(** A thread that has not ended can go on without a failure, unless its process
    still runs. *)
Lemma threadStep_enabled (t : sthread) (s : sessions) :
  active t -> (exists o r, o <> Fails /\ threadStep t o s = Some r) \/ exists p, st_at t = Waiting p /\ p ∈ ss_running s.
Proof.
  destruct t as [x at0]. unfold active, threadStep. cbn. intros Ha.
  destruct at0; try done; try (left; exists Goes; eexists; split; [done|reflexivity]).
  - left. destruct (decide (x ∈ ss_alive s)) as [Hx|Hx].
    + exists (Launches (fresh (ss_launched s))). rewrite !bool_decide_eq_true_2 by (done || apply is_fresh). by eexists.
    + exists Goes. rewrite bool_decide_eq_false_2 by done. by eexists.
  - destruct (decide (p ∈ ss_running s)) as [Hp|Hp]; [right; eauto|left].
    exists (Exits 0). rewrite bool_decide_eq_false_2 by done. by eexists.
Qed.

Lemma all_ended_dec (s : sessions) :
  forallb isEnded (ss_threads s) = true \/ exists i t, ss_threads s !! i = Some t /\ active t.
Proof.
  destruct (forallb isEnded (ss_threads s)) eqn:E; [auto|right].
  assert (Hn : ~ Forall isEnded (ss_threads s)) by (rewrite <- forallb_True, E; cbn; auto).
  apply not_Forall_Exists, Exists_exists in Hn as (t & Hin & Ht); [|apply _]. apply list_elem_of_lookup in Hin as [i Hi]. exists i, t. split; [done|].
  intros He. apply Ht. unfold isEnded. by rewrite He.
Qed.

(** *** The theorems *)


(** Once the manager is stopping, every step of a thread lowers the number of
    steps the threads have left, at most eight a thread; and until the manager can return, some
    thread can go on without anything failing, or one waits for a process that
    still runs. *)
Theorem sessions_wind_down (s : sessions) : sreachable s -> ss_main s = MainWaiting ->
  (forall i o s', sact (Thread i o) s = Some s' -> (ranks s' < ranks s)%nat /\ ss_main s' = MainWaiting)
  /\ (ranks s <= 8 * length (ss_threads s))%nat
  /\ (sact GroupDone s <> None
      \/ (exists i o s', o <> Fails /\ sact (Thread i o) s = Some s')
      \/ exists i t p, ss_threads s !! i = Some t /\ st_at t = Waiting p /\ p ∈ ss_running s).
Proof.
  intros I%sreachable_sinv Hm. pose proof (si_stopping s I) as Hst. rewrite Hm in Hst. specialize (Hst ltac:(done)). split; [|split].
  - intros i o s' E. unfold sact in E. destruct (ss_threads s !! i) as [t|] eqn:Ht; [|discriminate E].
    destruct (threadStep t o s) as [[w s1]|] eqn:Es; [|discriminate E]. injection E as <-. unfold ranks. cbn.
    destruct (mv_rest _ _ _ _ (threadStep_moves t o s s1 w Es)) as (Eth & _ & Em & _). rewrite Eth, Em, Hm. split; [|done].
    pose proof (threadStep_rank t o s s1 w Hst Es). pose proof (sum_list_with_insert rank _ i t (mkSthread (st_session t) w) Ht). lia.
  - unfold ranks. induction (ss_threads s) as [|t ts IH]; [done|]. cbn. assert (rank t <= 8)%nat by (unfold rank; case_match; lia). lia.
  - destruct (all_ended_dec s) as [Hall|(i & t & Ht & Ha)]; [left; unfold sact; by rewrite Hm, Hall|right].
    destruct (threadStep_enabled t s Ha) as [(o & [w s1] & Ho & E)|(p & Hw & Hp)]; [left|right; by exists i, t, p].
    exists i, o. unfold sact. rewrite Ht, E. by eexists.
Qed.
----
*Your instructions*:
Starting at the line with "intros He. apply" and ending at the line with "Theorem sessions_wind_down (s", print each line of the listing above exactly, with no other lines.

*Task response*:
  intros He. apply Ht. unfold isEnded. by rewrite He.
Qed.

(** *** The theorems *)


(** Once the manager is stopping, every step of a thread lowers the number of
    steps the threads have left, at most eight a thread; and until the manager can return, some
    thread can go on without anything failing, or one waits for a process that
    still runs. *)
Theorem sessions_wind_down (s : sessions) : sreachable s -> ss_main s = MainWaiting ->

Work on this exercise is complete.